24. I understand that for any reason whatsoever, should my selected ward-type be unavailable, the Hospital will provide an alternative ward-type subject to availability. I also authorise the Hospital to transfer me to my preferred ward-type once it becomes available. Should I choose to remain in the alternative ward-type, I agree to bear all ward charges that are applicable.

25. During my stay, I agree that my personal valuables ("Valuables") handed over to the Hospital for safekeeping in the Hospital is done at my own risk. I will not hold the Hospital liable for any loss or damage to the Valuables.

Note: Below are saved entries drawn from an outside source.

(** Four ports at an address with bit 2, which is every second place there is for them: the bit is
    taken for the mark of a 64-bit region, so the next register becomes the upper half of the address
    and is passed over, whatever region it belongs to. *)
Theorem probe_bars_four_ports n i t a offset d pre post x base : let r := address_d a (u8 offset) in
  plain r -> wmask r = Z.ldiff (Z.ones 32) (Z.ones 2) -> reg t r = base + 1 -> 0 <= base < 2 ^ 32 -> base mod 8 = 4 -> i = zlen pre ->
  exists t', same_regs t t' /\
    let addr := Z.lor base (u64 (Z.shiftl (reg t (address_d a (u8 (offset + 4)))) 32)) in
    probe_bars (S n) i t a offset d (pre ++ x :: post)
      = probe_bars n (i + 1) t' a (offset + 8) (fst (dev_assign_resource d (mk_dresource DRT_IO addr (u64 (addr + 4)))))
          (pre ++ mk_pci_bar true (Z.testbit base 3) true addr 0 4 :: post).
Proof.
  intros r Hp Hw Hr Hb H8 Hi. cbn [probe_bars]. destruct (read_dword_ok t a (u8 offset)) as (t1 & -> & H1).
  destruct (read_dword_ok t1 a (u8 (offset + 4))) as (t2 & -> & H2). rewrite H1. fold r. assert (same_regs t t2) as H12 by (by etrans).
  assert (base mod 2 ^ 2 = 0) as H4 by (change (2 ^ 2) with 4; pose proof (Z.div_mod base 8); pose proof (Z.div_mod base 4); pose proof (Z.mod_pos_bound base 4); lia).
  assert (Z.testbit base 2 = true) as Hbit by (rewrite <- (Z.mod_pow2_bits_low base 3 2) by lia; change (2 ^ 3) with 8; by rewrite H8).
  rewrite Hr. destruct (Z.eqb_spec (base + 1) 0); [lia|]. destruct (ports_fields base 2 Hb ltac:(lia) H4) as (-> & -> & -> & ->). rewrite Hbit. cbn [Z.eqb Pos.eqb].
  set (t3 := pci_config_write_dword t2 a (u8 offset) 4294967295).
  assert (reg t3 r = Z.lor (Z.ldiff (Z.ones 32) (Z.ones 2)) 1) as H3.
  { pose proof (reg_range t r) as Hrange. unfold t3, r. rewrite write_dword_at by done. fold r. rewrite Hw, H12, Hr, sizing_value by lia. f_equal.
    rewrite <- Zplus_mod_idemp_l, H4. done. }
  destruct (read_dword_ok t3 a (u8 offset)) as (t4 & -> & Hs4). fold r. rewrite H3, (store_app_at pre post x) by done.
  exists (pci_config_write_dword t4 a (u8 offset) (base + 1)). split; [|reflexivity].
  etrans; [exact H12|]. rewrite <- Hr, <- (H12 r). by eapply probe_restores.
Qed.

Lemma config_byte_ok t a offset : snd (pci_config_read_byte t a offset)
  = u8 (Z.land (Z.shiftr (reg t (address_d a offset)) (Z.land offset 3 * 8)) 255).
Proof.
  destruct (read_dword_ok t a offset) as (t' & E & _). unfold pci_config_read_dword in E. unfold pci_config_read_byte. by rewrite E.
Qed.

(** Byte [i] of a register. *)
Definition reg_byte (r i : Z) : Z := Z.land (Z.shiftr r (8 * i)) 255.

Lemma testbit_byte v n : 0 <= v < 256 -> 8 <= n -> Z.testbit v n = false.
Proof. intros Hv Hn. by rewrite <- (Z.mod_small v (2 ^ 8)), Z.mod_pow2_bits_high by lia. Qed.

Lemma merged_byte d i v j : 0 <= i < 4 -> 0 <= j < 4 -> 0 <= v < 256 ->
  reg_byte (u32 (Z.lor (u32 (Z.land d (Z.lnot (Z.shiftl 255 (i * 8))))) (Z.shiftl v (i * 8)))) j = if j =? i then v else reg_byte d j.
Proof.
  intros Hi Hj Hv. unfold reg_byte, u32. change 255 with (Z.ones 8). apply Z.bits_inj'. intros n Hn.
  rewrite Z.land_spec, Z.testbit_ones_nonneg, Z.shiftr_spec by lia. destruct (Z.ltb_spec n 8).
  - rewrite Z.mod_pow2_bits_low, Z.lor_spec, Z.mod_pow2_bits_low by lia.
    rewrite Z.land_spec, Z.lnot_spec, !Z.shiftl_spec by lia. destruct (Z.eqb_spec j i) as [->|Hne].
    + replace (n + 8 * i - i * 8) with n by lia. rewrite Z.testbit_ones_nonneg by lia. destruct (Z.ltb_spec n 8); [|lia]. by rewrite andb_false_r, andb_true_r.
    + rewrite Z.land_spec, (Z.testbit_ones_nonneg 8 n), Z.shiftr_spec by lia. destruct (Z.ltb_spec n 8); [|lia].
      assert (n + 8 * j - i * 8 < 0 \/ 8 <= n + 8 * j - i * 8) as [Hlt|Hge] by lia.
      * rewrite !(Z.testbit_neg_r _ _ Hlt). by rewrite orb_false_r, andb_true_r.
      * rewrite (testbit_byte v), Z.testbit_ones_nonneg by lia. destruct (Z.ltb_spec (n + 8 * j - i * 8) 8); [lia|].
        by rewrite orb_false_r, andb_true_r.
  - rewrite andb_false_r. symmetry. destruct (j =? i); [by apply testbit_byte|].
    rewrite Z.land_spec, Z.testbit_ones_nonneg by lia. destruct (Z.ltb_spec n 8); [lia|]. by rewrite andb_false_r.
Qed.
(** What a drive answers to the packets READ(12) and READ CAPACITY, and to the command in a table,
    such a packet or IDENTIFY PACKET DEVICE. *)
Definition packet_response (disc p : list Z) : option (list Z) :=
  match get p 0 with
  | Some 168 =>
      let lba := be_val (slice p 2 4) in
      let count := be_val (slice p 6 4) in
      if (lba + count) * 2048 <=? zlen disc then Some (slice disc (lba * 2048) (count * 2048)) else None
  | Some 37 => Some (be32 (zlen disc / 2048 - 1) ++ be32 2048)
  | _ => None
  end.

Definition response (disc ident : list Z) (h : cmd_header) (t : cmd_table) : option (list Z) :=
  if (cfl h =? 5) && (prdtl h =? 1) && (h_w h =? 0) && bool_decide (slice (cfis t) 0 2 = [39; 128]) then
    match get (cfis t) 2 with
    | Some 161 => Some ident
    | Some 160 => if h_a h =? 1 then packet_response disc (acmd t) else None
    | _ => None
    end
  else None.

(** The command of a slot is carried out: what it answers is moved to the buffer the table leads
    to, and counted in the header. *)
Definition exec (disc ident : list Z) (m : dmem) (slot : Z) : option dmem :=
  h ← get (headers m) slot; ot ← get (tables m) slot; t ← ot; ob ← get (dma_buffers m) slot; b ← ob;
  tp ← get (t_phys m) slot; bp ← get (b_phys m) slot;
  data ← response disc ident h t;
  if (ctba h =? tp) && (dba (prdt0 t) =? bp) && (zlen data <=? dbc (prdt0 t) + 1) && (zlen data <=? zlen b) then
    Some (mk_dmem (<[Z.to_nat slot := set_h_prdbc h (zlen data)]> (headers m)) (tables m)
            (<[Z.to_nat slot := Some (splice b 0 data)]> (dma_buffers m)) (t_phys m) (b_phys m))
  else None.
(* ===== verification/Vfs.v ===== *)
(** * fs/fs.c and fs/fd.c: mounts, open files and file descriptors

    A filesystem driver is a record of functions, NULL being [None], over a state [D] that stands
    for everything a driver touches: its own data, the devices and the caller's buffers, which are
    addresses here.  A driver is given its mount and does not write to it once mounted.  A
    [mount_t*] is an index into [mounts] and a [filesystem_t*] one into [filesystems]; following
    one to a NULL slot is a [Fault].  An operation runs with its table references held, the way
    the code takes them. *)
From S2P Require Import Prelude Strings Format Rcp Pool Path.

(** [path] is the memory of the mount path, NUL terminated; [[]] is the NULL pointer. *)
Record mount := mk_mount { mpath : list Z; mdev_id : Z; private_data : Z; mfs : Z }.

Definition set_mpath (m : mount) (p : list Z) (fs : Z) : mount :=
  mk_mount p (mdev_id m) (private_data m) fs.

(** [fs_handle_t] *)
Record fs_handle := mk_handle { h_ifd : Z; h_mount : Z }.

(** [file_ops_t]: which entries are set; an entry that is set is the [_fs_] function of its name. *)
Record file_ops := mk_ops {
  o_read : bool; o_write : bool; o_seek : bool; o_close : bool; o_ioctl : bool; o_readdir : bool; o_dup : bool }.

Record file_descriptor := mk_fd { f_ifd : Z; f_ops : file_ops }.

Definition open_ops : file_ops := mk_ops true true true true true true true.
Definition opendir_ops : file_ops := mk_ops true false true true true true false.

Section Vfs.
Context {D : Type}.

In the event that I or my appointed representative do not claim the Valuables from the Hospital within 30 days from the date of my discharge, the Hospital will deem the Valuables as unclaimed property and I authorise the Hospital to make arrangements for their disposal as the Hospital deems fit.

26. I agree that I will be liable for the cost of repair or replacement of hospital property which is damaged or lost by the patient or by my relatives, friends and/or visitors. 

27. I agree and understand that the Hospital will levy a surcharge in accordance with the prevailing rates for services rendered outside the office hours of the Hospital's respective departments.

28. I understand that the discharge procedure may commence from 10:00am and if I decide to be discharged at any time after 12pm, the Hospital will charge an additional half-day's or full day's charges (after 6pm) for my war stay and fees for daily treatment(s) without pro-ration.

29. I may receive visitors from 9:00am to 9:00pm daily during my stay in the Hospital and shall ensure that they conduct themselves in a considerate manner.

30. I hereby consent for admission to the Hospital for diagnostic procedures, medical, surgical and/or other treatment of my medical condition (including any complications that may arise), the disclosure of my medical records, bills and such other documents or information as may reveal the nature of treatment extended to me and/or my medical condition (i) as required by law; (ii) to the Ministry of Health or any other relevant government authority; and (iii) such person(s) that may require the same to facilitate the performance of any required Medisave audit activity or any other audit or review sanctioned by the Hospital's Medical Board and/or Administration.

31. I confirm that the Hospital has explained its Personal Data Protection Policy to me and having understood it, I give my consent to the Hospital to collect, use or disclose my and/or my appointed representative's personal data in accordance with the provisions of the Personal Data Protection Act 2012. I am also fully aware that I can withdraw my consent by giving reasonable notice to the Hospital.